Division of Medicine and Clinical Science, Department of Gastroenterology and Nephrology, Faculty of Medicine, Tottori University, 36-1 Nishi-cho, Yonago, 683-8504, Japan.
BMC Med Imaging. 2021 Aug 9;21(1):120. doi: 10.1186/s12880-021-00655-8.
Gastroesophageal varices (GOV) are a life-threatening complication in chronic liver disease. A method for non-invasively predicting GOV is crucial for management. This study aimed to determine whether a vein-viewing application can detect abdominal wall varices (AWV) and elucidate the relationship between AWV and GOV.
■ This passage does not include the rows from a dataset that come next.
(** A pass that does not raise leaves no stream open. *)
Lemma stream_iteration_balanced cam k s o s' :
  stream_iteration env config verbose cam k s = (Ok o, s') -> balanced s s'.
Proof.
  unfold stream_iteration. rewrite stream_iteration_with_eq.
  pose proof (get_auth_key_chatter env config verbose s) as Hk.
  destruct (get_auth_key env config verbose s) as [[[key |] | e] s1];
    cbn [snd] in Hk;
    [| | discriminate].
  - assert (B1 : balanced s s1).
    { apply (grows_balanced _ _ _ Hk).
      intros [[] | | | | | |]; cbn; auto; discriminate. }
    pose proof (make_playback_request_events env config verbose
                  (Some key) cam s1) as Hm.
    destruct (lookup cam (cameras config)) as [id |] eqn:Hid.
    2:{ rewrite make_playback_request_unknown by assumption. discriminate. }
    destruct (make_playback_request_run env config verbose (Some key) cam id
                s1 Hid) as (s2 & Hrun & _ & Hcalls & _).
    rewrite Hrun in Hm |- *. cbn [snd] in Hm.
    destruct (snd (playback_at env (playback_calls s1))) as [r | f];
      [| discriminate].
    destruct (status_code r =? 200); [| discriminate].
    destruct (snd (content_end r)) as [| f] eqn:Hend.
    + destruct (stream_session_clean (playback_calls s1, r) s2 Hend)
        as (s3 & ms & Hs & Hcl & _).
      rewrite Hs. intros H. injection H as _ <-.
      eapply balanced_trans; [exact B1 |].
      unfold balanced.
      assert (Hc3 : playback_calls s3 = playback_calls s2).
      { pose proof (only_stream_session (playback_calls s1, r) s2) as Hg.
        rewrite Hs in Hg. apply (grows_calls _ _ _ Hg).
        intros [[] | | | | | |]; cbn; congruence. }
      rewrite Hc3, Hcalls. split; [lia |].
      replace (S (playback_calls s1) - playback_calls s1)%nat with 1%nat
        by lia.
      cbn [seq]. rewrite Hcl. cbn [fst]. f_equal.
      apply (grows_flat_map _ _ _ _ Hm).
      intros [[] | | | | | |]; cbn; congruence.
    + destruct (stream_session_broken (playback_calls s1, r) s2 f Hend)
        as (s3 & Hs & _).
      rewrite Hs. discriminate.
  - intros H. injection H as _ <-.
    apply (grows_balanced chatter).
    + eapply grows_trans; [exact Hk |].
      assert (Hc : only chatter (print MsgNoAuthKey)) by frame. apply Hc.
    + intros [[] | | | | | |]; cbn; auto; discriminate.
Qed.

Lemma stream_loop_balanced fuel :
  forall cam k s,
    (forall e,
       fst (stream_loop env config verbose fuel cam k s)
       <> Some (Raise e)) ->
    balanced s (snd (stream_loop env config verbose fuel cam k s)).
Proof.
  induction fuel as [| fuel IH]; intros cam k s.
  - intros _. apply balanced_refl.
  - unfold stream_loop. cbn [stream_loop_with].
    fold (stream_iteration env config verbose cam k s).
    destruct (stream_iteration env config verbose cam k s)
      as [[[k' |] | e] s1] eqn:Hit.
    + intros H. eapply balanced_trans.
      * eapply stream_iteration_balanced, Hit.
      * apply IH, H.
    + intros _. eapply stream_iteration_balanced, Hit.
    + intros H. exfalso. apply (H e). reflexivity.
Qed.

End Loop.

Section Numbering.

Lemma consume_app t0 pre post :
  forall st s,
    consume (pre ++ post) t0 st s
    = (st' <- consume pre t0 st ;; consume post t0 st')%tester s.
Proof.
  induction pre as [| [d len] pre IH]; intros st s.
  - reflexivity.
  - cbn [app consume]. rewrite !bind_assoc.
    apply bind_ext. intros _ s1. rewrite bind_assoc.
    apply bind_ext. intros st1 s2. apply IH.
Qed.

Lemma fetches_numbers chunks :
  forall n t c,
    map fst (fetches n t c chunks)
    = map (fun i => n + Z.of_nat i) (seq 0 (List.length chunks)).
Proof.
  induction chunks as [| [d len] rest IH]; intros n t c.
  - reflexivity.
  - cbn [fetches List.length seq map fst]. f_equal; [lia |].
    rewrite IH, <- seq_shift, map_map. apply map_ext. intros i. lia.
Qed.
One-hundred patients with chronic liver diseases were prospectively enrolled. All the patients underwent esophagogastroduodenoscopy within three months of the enrollment. Unmanipulated images (UI) and vein-weighted images (VWI) were taken for assessing AWV by a vein-viewing application on iPhone. Two doctors independently evaluated both image types. We defined the grading of both UI and AWV as grade 0 (non-detectable), grade 1 (slightly detectable), and grade 2 (distinct).
The causes of liver diseases among the 71 men and 29 women (median age, 70.5 yr) included Hepatitis B (n = 19), Hepatitis C (n = 21), alcoholism (n = 33), primary biliary cholangitis (n = 3), autoimmune hepatitis (n = 4) and others (n = 20). GOV was indicated in 60 patients, and half of them had not been treated previously (non-treated). VWI could significantly visualize AWV than UI (72% vs. 24%, p = 0.0005). The presence of cirrhosis (chronic hepatitis vs. cirrhosis = 64.6% vs. 91.4%, p = 0.004) and GOV (52.3% vs. 74.3%, p = 0.032) were significantly higher in the VWI-AWV grade 2 group. Multivariate analysis demonstrated that VWI-AWV grade 2 was an independent factor related to the presence of non-treated GOV [OR = 3.05 (1.24-7.53), p = 0.016].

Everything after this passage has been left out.